§ **WHAT IS BEING ASKED**
Instruction for the entries that follow: retype exactly the lines from the line with "rewrite POST_polygons_disk, GET_polygons_disk." to the line with "destruct (findIndex_id (id", both included, and omit all others.

§ **EXERCISE DATA**
(* ===== verification/LoaderElf.v ===== *)
(** * Loading the kernel with relocate.c

    What the boot services promise ([laws]) and that [RelocateELF] puts every
    loadable segment of a well-formed file in its place, inside memory that it
    has allocated. *)
From S2P Require Import Prelude Mem Loader.

Section Elf.
Context {R : Type} (sv : services (R := R)).

Definition same (w w' : world R) : Prop := w_mem w' = w_mem w /\ w_used w' = w_used w.

(** The range [a, a + n) lies in physical memory and meets no allocated range. *)
Definition fresh (a n : Z) (used : list (Z * Z)) : Prop :=
  0 <= a /\ 0 <= n /\ a + n <= 4503599627370496 /\ Forall (fun r => a + n <= r.1 \/ r.1 + r.2 <= a) used.

(** [b] lies in an allocated range. *)
Definition in_use (used : list (Z * Z)) (b : Z) : Prop := Exists (fun r => r.1 <= b < r.1 + r.2) used.

(** What the UEFI specification says of the services, for files with contents
    [file]. *)
Record laws (file : string -> list Z) (name_of : Z -> string) : Prop := Laws {
  lw_locate : forall w, exists st w', LocateProtocol sv w = (Ret st, w') /\ same w w';
  lw_volume : forall w, exists st w', OpenVolume sv w = (Ret st, w') /\ same w w';
  lw_open : forall n b w, exists st f w', Open sv n b w = (Ret (st, f), w') /\ same w w' /\ (EFI_ERROR sv st = false -> name_of f = n);
  lw_info : forall f w, exists st n w', GetInfo sv f w = (Ret (st, n), w') /\ same w w' /\
    (EFI_ERROR sv st = false -> n = Z.of_nat (length (file (name_of f))));
  lw_any : forall n w, exists st a w', AllocateAnyPages sv n w = (Ret (st, a), w') /\ w_mem w' = w_mem w /\
    (EFI_ERROR sv st = false -> w_used w' = (a, 4096 * n) :: w_used w /\ fresh a (4096 * n) (w_used w)) /\ (EFI_ERROR sv st = true -> w_used w' = w_used w);
  lw_at : forall n a w, exists st w', AllocateAddress sv n a w = (Ret (st, a), w') /\ w_mem w' = w_mem w /\
    (EFI_ERROR sv st = false -> w_used w' = (a, 4096 * n) :: w_used w /\ fresh a (4096 * n) (w_used w)) /\ (EFI_ERROR sv st = true -> w_used w' = w_used w);
  lw_read : forall f n a w, exists st w', Read sv f n a w = (Ret st, w') /\ w_used w' = w_used w /\
    (forall b, ~ (a <= b < a + n) -> ld8 (w_mem w') b = ld8 (w_mem w) b) /\
    (EFI_ERROR sv st = false -> forall i, 0 <= i < Z.min n (Z.of_nat (length (file (name_of f)))) -> ld8 (w_mem w') (a + i) = u8 (default 0 (file (name_of f) !! Z.to_nat i)));
  lw_copy : forall d s n w, exists w', CopyMem sv d s n w = (Ret tt, w') /\ w_used w' = w_used w /\
    forall b, ld8 (w_mem w') b = if decide (d <= b < d + n) then ld8 (w_mem w) (s + (b - d)) else ld8 (w_mem w) b;
  lw_set : forall d n v w, exists w', SetMem sv d n v w = (Ret tt, w') /\ w_used w' = w_used w /\
    forall b, ld8 (w_mem w') b = if decide (d <= b < d + n) then u8 v else ld8 (w_mem w) b;
  lw_free : forall a n w, exists w', FreePages sv a n w = (Ret tt, w') /\
    forall b, ~ (a <= b < a + 4096 * n) -> ld8 (w_mem w') b = ld8 (w_mem w) b /\ (in_use (w_used w) b -> in_use (w_used w') b);
}.

(** What was allocated stays so and is not changed. *)
Definition keeps (w w' : world R) : Prop := forall b, in_use (w_used w) b -> ld8 (w_mem w') b = ld8 (w_mem w) b /\ in_use (w_used w') b.
(** X13: whatever the dialog and the disk are, handleSavePolygon never
    changes the substations file or the faults of the medium, it
    sends nothing, one GET, or one GET followed by one POST to
    /api/polygons, and when it has sent no POST the polygons file and
    the state of the tab are unchanged. *)
Theorem save_writes_only_through_its_POST :
  forall uuid now (st : State) (w : disk),
    let '(out, st', w') := handleSavePolygon uuid now st w in
    stored substations_json w' = stored substations_json w
    /\ fault w' = fault w
    /\ (requests out = []
        \/ requests out = [request "GET" "/api/polygons"]
        \/ requests out = [request "GET" "/api/polygons";
                           request "POST" "/api/polygons"])
    /\ (~ In (request "POST" "/api/polygons") out ->
        st' = st
        /\ stored component_polygons_json w'
           = stored component_polygons_json w).
Proof.
  intros uuid now st w. rewrite handleSavePolygon_cases.
  destruct (ready st) eqn:Hr.
  2:{ destruct (handleSavePolygon_not_ready uuid now st w Hr) as [H _].
      repeat split; auto. }
  destruct (dialogPolygon st) as [poly|]; [|repeat split; auto].
  destruct (selectedSubstation st) as [sub|]; [|repeat split; auto].
  destruct (geometry poly) as [geometry|]; [|repeat split; auto].
  cbv zeta.
  pose proof (try_block_requests uuid now st sub poly geometry
                (startsWith (id poly) (js "temp-")) w) as Hshape.
  destruct (try_block uuid now st sub poly geometry
              (startsWith (id poly) (js "temp-")) w [])
    as [[r w'] out].
  assert (Hreq : forall e,
             requests (out ++ failure (startsWith (id poly) (js "temp-")) e)
             = requests out).
  { intros e. now rewrite requests_app, requests_failure, app_nil_r. }
  destruct Hshape as [(Hout & -> & e & ->)|(body & Hout & ->)].
  - rewrite Hreq, Hout, GET_polygons_disk.
    destruct (readJsonFile_frame component_polygons_json w) as [Hflt Hst].
    split; [apply Hst|]. split; [exact Hflt|].
    split; [right; now left|]. intros _. split; [reflexivity | apply Hst].
  - assert (Hsub : stored substations_json
                     (snd (Polygons.POST body (snd (Polygons.GET w))))
                   = stored substations_json w
                   /\ fault (snd (Polygons.POST body (snd (Polygons.GET w))))
                      = fault w).
    { rewrite POST_polygons_disk, GET_polygons_disk.
      destruct (readJsonFile_frame component_polygons_json w) as [Hflt Hst].
      destruct (request_value body) as [v|]; [|split; [apply Hst | exact Hflt]].
      destruct (write_steps_frame component_polygons_json v
                  (snd (readJsonFile component_polygons_json w)))
        as (Hflt' & Hother & _).
      split.
      - rewrite Hother by discriminate. apply Hst.
      - now rewrite Hflt'. }
    destruct Hsub as [Hsub Hflt].
    assert (Hin : In (request "POST" "/api/polygons") out).
    { apply requests_In. rewrite Hout. right. now left. }
    destruct r as [e|st'].
    + rewrite Hreq, Hout. split; [exact Hsub|]. split; [exact Hflt|].
      split; [now right; right|].
      intros Hno. exfalso. apply Hno. apply in_or_app. now left.
    + rewrite Hout. split; [exact Hsub|]. split; [exact Hflt|].
      split; [now right; right|].
      intros Hno. now destruct Hno.
Qed.

Lemma try_block_first uuid now st sub poly geometry isTemp w :
  exists rest,
    snd (try_block uuid now st sub poly geometry isTemp w [])
    = request "GET" "/api/polygons" :: rest.
Proof.
  unfold try_block, andThen, fetch.
  destruct (Polygons.GET w) as [[e|r] w0].
  { eexists. reflexivity. }
  unfold response_json. destruct (parse (body r)) as [v|]; cbn [done raise].
  2:{ eexists. reflexivity. }
  destruct isTemp.
  - destruct (spread v) as [e|l]; cbn [lift done raise show].
    { eexists. reflexivity. }
    match goal with
    | |- context [Polygons.POST ?b w0] =>
        destruct (Polygons.POST b w0) as [[e|pr] w1]
    end.
    + eexists. reflexivity.
    + destruct (negb (ok pr)); cbn [raise]; [eexists; reflexivity|].
      match goal with
      | |- context [filter_property ?k ?i ?l] =>
          destruct (filter_property k i l)
      end; cbn [lift done raise]; eexists; reflexivity.
  - destruct v; cbn [raise]; try (eexists; reflexivity).
    destruct (findIndex_id (id poly) elements 0) as [e|[[i m]|]];
      cbn [lift done raise show];
      try (eexists; reflexivity).
    match goal with
    | |- context [Polygons.POST ?b w0] =>
        destruct (Polygons.POST b w0) as [[e|pr] w1]
    end.
    + eexists. reflexivity.
    + destruct (negb (ok pr)); cbn [raise]; [eexists; reflexivity|].
      match goal with
      | |- context [filter_property ?k ?i ?l] =>
          destruct (filter_property k i l)
      end; cbn [lift done raise]; eexists; reflexivity.
Qed.

(** X12: handleSavePolygon sends a request only when the dialog passes
    its four checks (a polygon and a substation are selected, a
    component is chosen, Other comes with additional information,
    the annotator has a name, the polygon has a geometry).  When a
    check fails it sends nothing, shows at most one toast and leaves
    the state and the disk as they are; when all pass, the first
    thing it does is GET /api/polygons. *)
Theorem save_asks_the_server_only_when_the_dialog_is_complete :
  forall uuid now (st : State) (w : disk),
    let '(out, st', w') := handleSavePolygon uuid now st w in
    (ready st = false ->
     requests out = [] /\ (List.length out <= 1)%nat /\ st' = st /\ w' = w)
    /\ (ready st = true ->
        exists rest, out = request "GET" "/api/polygons" :: rest).
Proof.
  intros uuid now st w. rewrite handleSavePolygon_cases.
  destruct (ready st) eqn:Hr.
  2:{ destruct (handleSavePolygon_not_ready uuid now st w Hr) as [H1 H2].
      split; [now intros _ | discriminate]. }
  destruct (ready_parts st Hr) as (poly & sub & geometry & -> & -> & Hg & _).
  rewrite Hg. cbv zeta.
  destruct (try_block_first uuid now st sub poly geometry
              (startsWith (id poly) (js "temp-")) w) as [rest Hrest].
  destruct (try_block uuid now st sub poly geometry
              (startsWith (id poly) (js "temp-")) w [])
    as [[[e|st'] w'] out]; cbn [snd] in Hrest; subst out;
    (split; [discriminate|]); intros _; eexists;
    try rewrite <- app_comm_cons; reflexivity.
Qed.

End WithNumbers.

(** ** Examples, with integer numbers *)

Import IntegerNumbers IntegerNumbersProofs Examples MoreExamples DialogExamples.

Ltac by_evaluation := first [reflexivity | exact I].

Lemma drawn_polygon_is_appended_witness :
  let saved :=
    new_record (js "0b6e") (js "2024-02-02T00:00:00Z") drawing_fuse
      substation_s1 square in
  let '(out, st', w') :=
    handleSavePolygon (js "0b6e") (js "2024-02-02T00:00:00Z")
      drawing_fuse one_polygon_stored in
  out = [ request "GET" "/api/polygons";
          saved_toast "Annotation Saved" (selectedComponent drawing_fuse)
            (or_null (trim (dialogAdditionalInfo drawing_fuse))) "added";
          request "POST" "/api/polygons" ]
  /\ stored component_polygons_json w' = Some (stringify2 (JArr ([p1] ++ [saved])))
  /\ stored substations_json w' = stored substations_json one_polygon_stored
  /\ st' = closed drawing_fuse
             (filter (property_eq "substation_uuid" (SubstationData.id substation_s1))
                [p1] ++ [saved]).
Proof.
  assert (H1 : ready drawing_fuse = true) by by_evaluation.
  assert (H2 : startsWith (js "temp-1700000000000") (js "temp-") = true)
    by by_evaluation.
  assert (H3 : no_faults one_polygon_stored) by (now apply quiet_no_faults).
  assert (H4 : fst (getComponentPolygons one_polygon_stored) = inr (JArr [p1]))
    by by_evaluation.
  assert (H5 : finite_numbers (JArr [p1]) = true) by by_evaluation.
  assert (H6 : forallb not_null [p1] = true) by by_evaluation.
  assert (H7 : property_order (JObj square) = true) by by_evaluation.
  exact (drawn_polygon_is_appended
           (js "0b6e") (js "2024-02-02T00:00:00Z") drawing_fuse
           one_polygon_stored _ substation_s1 square [p1]
           H1 eq_refl eq_refl eq_refl H7 H2 H3 H4 H5 H6).
Defined.

Lemma stored_polygon_is_updated_in_place_witness :
  let '(out, st', w') :=
    handleSavePolygon (js "0b6e") (js "2024-02-02T00:00:00Z")
      editing_p1 one_polygon_stored in
  stored component_polygons_json w'
  = Some (stringify2
            (JArr [JObj [ (js "id", JStr (js "p1"));
                          (js "substation_uuid", JStr (js "s1"));
                          (js "label", JStr (js "Other"));
                          (js "from_osm", JBool false);
                          (js "additional_info", JStr (js "spare part"));
                          (js "annotation_by", JStr (js "Ann")) ]])).
Proof.
  assert (H1 : ready editing_p1 = true) by by_evaluation.
  assert (H2 : startsWith (js "p1") (js "temp-") = false) by by_evaluation.
  assert (H3 : no_faults one_polygon_stored) by (now apply quiet_no_faults).
  assert (H4 : fst (getComponentPolygons one_polygon_stored)
               = inr (JArr ([] ++ p1 :: []))) by by_evaluation.
  assert (H5 : finite_numbers (JArr ([] ++ p1 :: [])) = true) by by_evaluation.
  pose proof (stored_polygon_is_updated_in_place
                (js "0b6e") (js "2024-02-02T00:00:00Z") editing_p1
                one_polygon_stored _ substation_s1 square [] _ []
                H1 eq_refl eq_refl eq_refl H2 H3 H4 H5
                eq_refl eq_refl eq_refl) as H.
  destruct (handleSavePolygon (js "0b6e") (js "2024-02-02T00:00:00Z")
              editing_p1 one_polygon_stored) as [[out st'] w'].
  destruct H as (_ & H & _). rewrite H. reflexivity.
Defined.

Lemma unknown_polygon_is_not_saved_witness :
  let '(out, st', w') :=
    handleSavePolygon (js "0b6e") (js "2024-02-02T00:00:00Z")
      editing_p9 one_polygon_stored in
  out = request "GET" "/api/polygons"
        :: failure false (Error (js "Polygon to update not found in file."))
  /\ st' = editing_p9
  /\ (forall f, stored f w' = stored f one_polygon_stored).
Proof.
  assert (H1 : ready editing_p9 = true) by by_evaluation.
  assert (H2 : startsWith (js "p9") (js "temp-") = false) by by_evaluation.
  assert (H4 : fst (getComponentPolygons one_polygon_stored) = inr (JArr [p1]))
    by by_evaluation.
  assert (H5 : finite_numbers (JArr [p1]) = true) by by_evaluation.
  assert (H6 : forallb not_null [p1] = true) by by_evaluation.
  assert (H7 : forallb (fun p => negb (property_eq "id" (js "p9") p)) [p1] = true)
    by by_evaluation.
  exact (unknown_polygon_is_not_saved
           (js "0b6e") (js "2024-02-02T00:00:00Z") editing_p9
           one_polygon_stored _ substation_s1 square [p1]
           H1 eq_refl eq_refl eq_refl H2 H4 H5 H6 H7).
Defined.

§ **ANSWER SPACE**
    { rewrite POST_polygons_disk, GET_polygons_disk.
      destruct (readJsonFile_frame component_polygons_json w) as [Hflt Hst].
      destruct (request_value body) as [v|]; [|split; [apply Hst | exact Hflt]].
      destruct (write_steps_frame component_polygons_json v
                  (snd (readJsonFile component_polygons_json w)))
        as (Hflt' & Hother & _).
      split.
      - rewrite Hother by discriminate. apply Hst.
      - now rewrite Hflt'. }
    destruct Hsub as [Hsub Hflt].
    assert (Hin : In (request "POST" "/api/polygons") out).
    { apply requests_In. rewrite Hout. right. now left. }
    destruct r as [e|st'].
    + rewrite Hreq, Hout. split; [exact Hsub|]. split; [exact Hflt|].
      split; [now right; right|].
      intros Hno. exfalso. apply Hno. apply in_or_app. now left.
    + rewrite Hout. split; [exact Hsub|]. split; [exact Hflt|].
      split; [now right; right|].
      intros Hno. now destruct Hno.
Qed.

Lemma try_block_first uuid now st sub poly geometry isTemp w :
  exists rest,
    snd (try_block uuid now st sub poly geometry isTemp w [])
    = request "GET" "/api/polygons" :: rest.
Proof.
  unfold try_block, andThen, fetch.
  destruct (Polygons.GET w) as [[e|r] w0].
  { eexists. reflexivity. }
  unfold response_json. destruct (parse (body r)) as [v|]; cbn [done raise].
  2:{ eexists. reflexivity. }
  destruct isTemp.
  - destruct (spread v) as [e|l]; cbn [lift done raise show].
    { eexists. reflexivity. }
    match goal with
    | |- context [Polygons.POST ?b w0] =>
        destruct (Polygons.POST b w0) as [[e|pr] w1]
    end.
    + eexists. reflexivity.
    + destruct (negb (ok pr)); cbn [raise]; [eexists; reflexivity|].
      match goal with
      | |- context [filter_property ?k ?i ?l] =>
          destruct (filter_property k i l)
      end; cbn [lift done raise]; eexists; reflexivity.
  - destruct v; cbn [raise]; try (eexists; reflexivity).
    destruct (findIndex_id (id poly) elements 0) as [e|[[i m]|]];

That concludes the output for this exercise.